- Task brief:
Transcription of the full listing is required, character for character.

- Input material:
(** [isStalemate] answers [true] exactly when the side is not in check
    and none of its pieces has a pseudo-legal destination. *)
Lemma isStalemate_true_iff :
  isStalemate g color = Some true <->
  isCheck g color = Some false /\
  forall piece, In piece (pieces_of (board g) color) ->
                Piece_getValidMoves piece (board g) = [].
Proof.
  unfold isStalemate. destruct (isCheck g color) as [[|]|]; simpl.
  - split; [discriminate | intros [[=] _]].
  - destruct (for_each _ _) as [[|b]|] eqn:E; simpl.
    + split; [|reflexivity]. intros _. split; [reflexivity|].
      intros piece Hin.
      pose proof (for_each_all_continue _ _ E piece Hin) as Hb. simpl in Hb.
      destruct (bool_decide_reflect (Piece_getValidMoves piece (board g) = []));
        [assumption | discriminate].
    + apply for_each_return in E as (piece & Hin & Hb).
      destruct (bool_decide_reflect (Piece_getValidMoves piece (board g) = [])) as [Hx|Hx];
        simpl in Hb; [discriminate|]. injection Hb as <-.
      split; [discriminate|]. intros [_ H]. elim Hx. apply H, Hin.
    + split; [discriminate|]. intros [_ H]. exfalso.
      rewrite for_each_continue in E; [discriminate|].
      intros piece Hin. rewrite (H piece Hin). reflexivity.
  - split; [discriminate | intros [[=] _]].
Qed.

(** A side the code reports stalemated has no legal move. *)
Lemma isStalemate_no_legal_move :
  isStalemate g color = Some true -> legal_moves g color = [].
Proof.
  rewrite isStalemate_true_iff. intros [_ H]. unfold legal_moves.
  apply list_bind_nil. intros from Hfrom.
  destruct (Board_getPiece (board g) from) as [piece|] eqn:Hp; [|reflexivity].
  destruct (Color_eqb (getColor piece) color) eqn:Hc.
  - rewrite H; [reflexivity|]. unfold pieces_of.
    apply filter_In. split; [|exact Hc].
    apply list_elem_of_In, list_elem_of_omap. exists from.
    split; [apply list_elem_of_In, Hfrom | exact Hp].
  - apply list_bind_nil. intros to _. unfold is_legal_move. rewrite Hp, Hc. reflexivity.
Qed.
End KingSafety.

(** The filter of [GameState::getValidMoves] looks at the live board: a
    side that is not in check gets every pseudo-legal destination, a side
    that is in check gets none. *)
Lemma getValidMoves_all_or_nothing g pos piece :
  Board_getPiece (board g) pos = Some piece ->
  (isCheck g (getColor piece) = Some false ->
   GameState_getValidMoves g pos = Some (Piece_getValidMoves piece (board g))) /\
  (isCheck g (getColor piece) = Some true ->
   GameState_getValidMoves g pos = Some []).
Proof.
  intros Hp. unfold GameState_getValidMoves. rewrite Hp. split; intros H.
  - rewrite (try_move_not_in_check g _ pos _ [] H). reflexivity.
  - apply (try_move_in_check g _ pos _ [] H).
Qed.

- Solution:
(** [isStalemate] answers [true] exactly when the side is not in check
    and none of its pieces has a pseudo-legal destination. *)
Lemma isStalemate_true_iff :
  isStalemate g color = Some true <->
  isCheck g color = Some false /\
  forall piece, In piece (pieces_of (board g) color) ->
                Piece_getValidMoves piece (board g) = [].
Proof.
  unfold isStalemate. destruct (isCheck g color) as [[|]|]; simpl.
  - split; [discriminate | intros [[=] _]].
  - destruct (for_each _ _) as [[|b]|] eqn:E; simpl.
    + split; [|reflexivity]. intros _. split; [reflexivity|].
      intros piece Hin.
      pose proof (for_each_all_continue _ _ E piece Hin) as Hb. simpl in Hb.
      destruct (bool_decide_reflect (Piece_getValidMoves piece (board g) = []));
        [assumption | discriminate].
    + apply for_each_return in E as (piece & Hin & Hb).
      destruct (bool_decide_reflect (Piece_getValidMoves piece (board g) = [])) as [Hx|Hx];
        simpl in Hb; [discriminate|]. injection Hb as <-.
      split; [discriminate|]. intros [_ H]. elim Hx. apply H, Hin.
    + split; [discriminate|]. intros [_ H]. exfalso.
      rewrite for_each_continue in E; [discriminate|].
      intros piece Hin. rewrite (H piece Hin). reflexivity.
  - split; [discriminate | intros [[=] _]].
Qed.

(** A side the code reports stalemated has no legal move. *)
Lemma isStalemate_no_legal_move :
  isStalemate g color = Some true -> legal_moves g color = [].
Proof.
  rewrite isStalemate_true_iff. intros [_ H]. unfold legal_moves.
  apply list_bind_nil. intros from Hfrom.
  destruct (Board_getPiece (board g) from) as [piece|] eqn:Hp; [|reflexivity].
  destruct (Color_eqb (getColor piece) color) eqn:Hc.
  - rewrite H; [reflexivity|]. unfold pieces_of.
    apply filter_In. split; [|exact Hc].
    apply list_elem_of_In, list_elem_of_omap. exists from.
    split; [apply list_elem_of_In, Hfrom | exact Hp].
  - apply list_bind_nil. intros to _. unfold is_legal_move. rewrite Hp, Hc. reflexivity.
Qed.
End KingSafety.

(** The filter of [GameState::getValidMoves] looks at the live board: a
    side that is not in check gets every pseudo-legal destination, a side
    that is in check gets none. *)
Lemma getValidMoves_all_or_nothing g pos piece :
  Board_getPiece (board g) pos = Some piece ->
  (isCheck g (getColor piece) = Some false ->
   GameState_getValidMoves g pos = Some (Piece_getValidMoves piece (board g))) /\
  (isCheck g (getColor piece) = Some true ->
   GameState_getValidMoves g pos = Some []).
Proof.
  intros Hp. unfold GameState_getValidMoves. rewrite Hp. split; intros H.
  - rewrite (try_move_not_in_check g _ pos _ [] H). reflexivity.
  - apply (try_move_in_check g _ pos _ [] H).
Qed.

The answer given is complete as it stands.